WHAT TO WORK ON:
If a line in the records below contains the word "Classifier", return that line.

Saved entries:
────────────────────────────────────────

(** C4, amended: on every cleaned token [size_number] is the first run
    of digits of the token, wherever it starts (NULL when the token has
    no digit or the run exceeds the 32-bit range), [size_letter] is the
    run of letters that ends the token, a token without digit or final
    letter gives NULL and the empty string, and the evaluation never
    stops the job.  The token splits into the characters before its
    first digit, the run of digits that starts there (empty only when
    the token has no digit) and the rest; and whichever way a token is
    written as non-digits, a non-empty run of digits and a rest that
    does not start with a digit, [size_number] is the value of that
    run. *)
Theorem size_components (raw : string) :
  let tok := clean_size raw in
  (exists pre digits post,
      tok = pre ++ digits ++ post
      /\ all_class (fun c => negb (is_digit c)) pre = true
      /\ all_class is_digit digits = true
      /\ take_class is_digit post = ""
      /\ (digits = "" -> post = "")
      /\ size_number_of tok
         = Ok match digits with
              | "" => None
              | _ => if decimal_acc 0 digits <=? int_max
                     then Some (decimal_acc 0 digits) else None
              end)
  /\ (forall pre digits post,
        tok = pre ++ digits ++ post ->
        all_class (fun c => negb (is_digit c)) pre = true ->
        all_class is_digit digits = true ->
        digits <> "" ->
        take_class is_digit post = "" ->
        size_number_of tok
        = Ok (if decimal_acc 0 digits <=? int_max
              then Some (decimal_acc 0 digits) else None))
  /\ (exists before,
        tok = before ++ size_letter_of tok
        /\ all_class is_alpha (size_letter_of tok) = true
        /\ match last_char before with
           | Some c => is_alpha c = false
           | None => True
           end)
  /\ (exists n, size_number_of tok = Ok n)
  /\ (all_class (fun c => negb (is_digit c)) tok = true ->
      size_number_of tok = Ok None)
  /\ (match last_char tok with Some c => is_alpha c = false | None => True end ->
      size_letter_of tok = "").
Proof.
  intros tok. pose proof (clean_size_alnum raw) as Halnum. fold tok in Halnum.
  split; [|split; [|split; [|split; [|split]]]].
  - set (nd := fun c => negb (is_digit c)).
    exists (take_class nd tok), (extract_digits tok),
           (drop_class is_digit (drop_class nd tok)).
    split.
    { unfold extract_digits. fold nd. now rewrite <- !take_drop_class. }
    split; [apply take_class_all|].
    split; [unfold extract_digits; apply take_class_all|].
    split; [apply take_drop_class_empty|].
    split; [apply extract_digits_empty|].
    unfold size_number_of. apply cast_int_digits.
  - intros pre digits post Heq Hpre Hd Hne Hpost.
    unfold size_number_of.
    rewrite Heq, (extract_digits_run pre digits post Hpre Hd Hne Hpost).
    rewrite cast_int_digits. destruct digits; [contradiction | reflexivity].
  - apply extract_trailing_letters_spec, Halnum.
  - unfold size_number_of. rewrite cast_int_digits. eauto.
  - intros H. unfold size_number_of. now rewrite extract_digits_none.
  - intros Hlast.
    destruct (extract_trailing_letters_spec tok Halnum) as (before & Heq & Hall & _).
    unfold size_letter_of.
    destruct (extract_trailing_letters tok) as [|c r] eqn:E; [reflexivity|].
    exfalso. rewrite Heq, last_char_append in Hlast by discriminate.
    destruct (last_char_all _ _ Hall) as (x & Hx & Hp); [discriminate|].
    rewrite Hx, Hp in Hlast. discriminate.
Qed.

Lemma size_components_witness :
  (clean_size "B32" = "B" ++ "32" ++ ""
   /\ all_class (fun c => negb (is_digit c)) "B" = true
   /\ all_class is_digit "32" = true
   /\ "32" <> ""
   /\ take_class is_digit "" = ""
   /\ size_number_of (clean_size "B32") = Ok (Some 32))
  /\ (all_class (fun c => negb (is_digit c)) (clean_size "One Size (US)") = true
      /\ size_number_of (clean_size "One Size (US)") = Ok None)
  /\ (match last_char (clean_size "32") with
      | Some c => is_alpha c = false
      | None => True
      end
      /\ size_letter_of (clean_size "32") = "").
Proof.
  split; [|split].
  - split; [reflexivity|]. split; [reflexivity|]. split; [reflexivity|].
    split; [discriminate|]. split; [reflexivity|].
    destruct (size_components "B32") as (_ & H & _).
    apply (H "B" "32" ""); [reflexivity | reflexivity | reflexivity | discriminate | reflexivity].
  - split; [reflexivity|].
    apply (size_components "One Size (US)"). reflexivity.
  - split; [reflexivity|].
    apply (size_components "32"). reflexivity.
Defined.

(** C4 as worded fails: the cleaned token [B32] does not start with a
    digit, and its [size_number] is 32, not NULL. *)
Lemma size_number_not_leading :
  clean_size "B32" = "B32"
  /\ size_number_of (clean_size "B32") = Ok (Some 32)
  /\ size_number_of (clean_size "B32") <> Ok (leading_number (clean_size "B32")).
Proof. split; [reflexivity|]. split; [reflexivity | discriminate]. Qed.

(** ** Size Classifier *)

Lemma class_SMLX c : in_class_ci "SMLXLXXL" c = one_of "SMLXsmlx" c.
Proof. by_cases_on_char c. Qed.

Lemma class_6789 c : in_class_ci "6789" c = one_of "6789" c.
Proof. by_cases_on_char c. Qed.

Lemma class_A_Z c : in_range_ci 65 90 c = is_alpha c.
Proof. by_cases_on_char c. Qed.

Lemma all_class_ext (p q : ascii -> bool) s :
  (forall c, p c = q c) -> all_class p s = all_class q s.
Proof.
  intros H. induction s as [|c r IH]; simpl; [reflexivity|]. now rewrite H, IH.
Qed.

Lemma rlike_anchored_class_alnum (p q : ascii -> bool) s :
  (forall c, p c = q c) ->
  all_class is_alnum s = true ->
  rlike_anchored_class p s = made_of q s.
Proof.
  intros Hpq H. unfold rlike_anchored_class.
  rewrite class_plus_dollar_alnum by exact H.
  unfold made_of. now rewrite (all_class_ext p q).
Qed.

Lemma between_within n lo hi (label : string) rest default :
  coalesce (when (between n lo hi) label :: rest) default
  = if within n lo hi then label else coalesce rest default.
Proof. destruct n as [v|]; simpl; [|reflexivity]. now destruct (_ && _). Qed.

Lemma when_some (b : bool) (label : string) rest default :
  coalesce (when (Some b) label :: rest) default
  = if b then label else coalesce rest default.
Proof. now destruct b. Qed.

(** C2, amended: on every cleaned token the size group is the first of
    the seven rules that applies, where the seventh rule takes letters of
    either case, and [Unknown] when none applies; a [size_number] of 31
    always gives [Small]. *)
Theorem size_group_rules (raw : string) (n : option Z) :
  let tok := clean_size raw in
  size_group_of tok n = size_rules is_alpha tok n
  /\ size_group_of tok (Some 31) = "Small".
Proof.
  intros tok. pose proof (clean_size_alnum raw) as Halnum. fold tok in Halnum.
  split; [|reflexivity].
  unfold size_group_of, size_conditions, size_rules. cbn [map].
  rewrite !between_within, !when_some.
  rewrite (rlike_anchored_class_alnum _ _ tok class_SMLX Halnum).
  rewrite (rlike_anchored_class_alnum _ _ tok class_6789 Halnum).
  rewrite (rlike_anchored_class_alnum _ _ tok class_A_Z Halnum).
  reflexivity.
Qed.

(** C2 as worded fails: the cleaned token [abc] is not made of capitals,
    none of the seven rules as worded applies, and its group is
    [Not Bras], not [Unknown]. *)
Lemma size_group_lowercase_letters :
  clean_size "abc" = "abc"
  /\ size_number_of "abc" = Ok None
  /\ size_rules is_upper "abc" None = "Unknown"
  /\ size_group_of "abc" None = "Not Bras"
  /\ size_group_of (clean_size "abc") None
     <> size_rules is_upper (clean_size "abc") None.
Proof.
  split; [reflexivity|]. split; [reflexivity|]. split; [reflexivity|].
  split; [reflexivity | discriminate].
Qed.

(** ** Availability of a size *)

(** Whatever line 99 reports available is a cleaned entry of the list. *)
Lemma is_available_sound available raw :
  is_available_of available (clean_size raw) = 1 ->
  is_available_cleaned available (clean_size raw) = 1.
Proof.
  unfold is_available_cleaned, is_available_of.
  destruct available as [l|]; simpl; [|discriminate].
  destruct (existsb _ l) eqn:E; [intros _|discriminate].
  apply existsb_exists in E as (x & Hin & Hx).
  apply String.eqb_eq in Hx. subst x.
  replace (existsb _ _) with true; [reflexivity|].
  symmetry. apply existsb_exists. exists (clean_size raw).
  split; [|apply String.eqb_refl].
  rewrite <- (clean_size_fixed _ (clean_size_alnum raw)) at 1. now apply in_map.
Qed.

(** C1 fails on the code: line 99 looks the cleaned token up in the
    entries of [available_size] as they were split, not cleaned.  The
    product whose only size, [One Size], is available gets the row
    [OneSize] with [is_available] 0, while the token is a member of the
    cleaned list. *)
Theorem is_available_against_raw_entries :
  exists r,
    normalize_and_explode_sizes [ensure_array_columns one_size_product] = Ok [r]
    /\ size r = "OneSize"
    /\ available_size (product r) = Some ["One Size"]
    /\ is_available r = 0
    /\ is_available_cleaned (available_size (product r)) (size r) = 1.
Proof. eexists. split; [reflexivity|]. repeat (split; [reflexivity|]). reflexivity. Qed.

(** ** Brand Canonicalizer *)

Lemma lower_idempotent s : lower (lower s) = lower s.
Proof.
  induction s as [|c r IH]; simpl; [reflexivity|].
  now rewrite lower_char_idempotent, IH.
Qed.

(** C5: the brand is trimmed and lower-cased, then looked up as it is in
    the table; a key of the table gives its pair, any other brand comes
    out as looked up, with an empty sub-brand.  [B.TEMPT'D] gives
    (Wacoal, b.tempt'd) and [unknown brand xyz] gives itself. *)
Theorem brand_columns_lookup (raw : string) :
  let key := lower (trim raw) in
  brand_columns (Some raw)
  = Ok match brand_mapping !! key with
       | Some mapped => mapped
       | None => (key, "")
       end
  /\ brand_columns (Some "B.TEMPT'D") = Ok ("Wacoal", "b.tempt'd")
  /\ brand_columns (Some "unknown brand xyz") = Ok ("unknown brand xyz", "").
Proof.
  intros key. split; [|split; reflexivity].
  unfold brand_columns, map_brand. cbn [option_map]. fold key.
  unfold key at 1 2. rewrite lower_idempotent. fold key.
  destruct (brand_mapping !! key) as [[b sb]|]; reflexivity.
Qed.

(** ** Category Classifier *)

Lemma category_step_assigned product_name c rule :
  category_step product_name (Some c) rule = Some c.
Proof.
  unfold category_step. simpl.
  now destruct (option_map (rlike rule.1) product_name) as [[]|].
Qed.

Lemma assign_loop_assigned product_name c rules :
  fold_left (category_step product_name) rules (Some c) = Some c.
Proof.
  induction rules as [|rule rest IH]; simpl; [reflexivity|].
  now rewrite category_step_assigned.
Qed.

Lemma assign_loop_first_match name rules :
  fold_left (category_step (Some name)) rules None = first_match rules name.
Proof.
  unfold first_match.
  induction rules as [|rule rest IH]; simpl; [reflexivity|].
  unfold category_step at 2. simpl.
  destruct (rlike rule.1 name); simpl; [apply assign_loop_assigned | exact IH].
Qed.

────────────────────────────────────────

SOLUTION TO THIS PROBLEM:
(** ** Size Classifier *)
(** ** Category Classifier *)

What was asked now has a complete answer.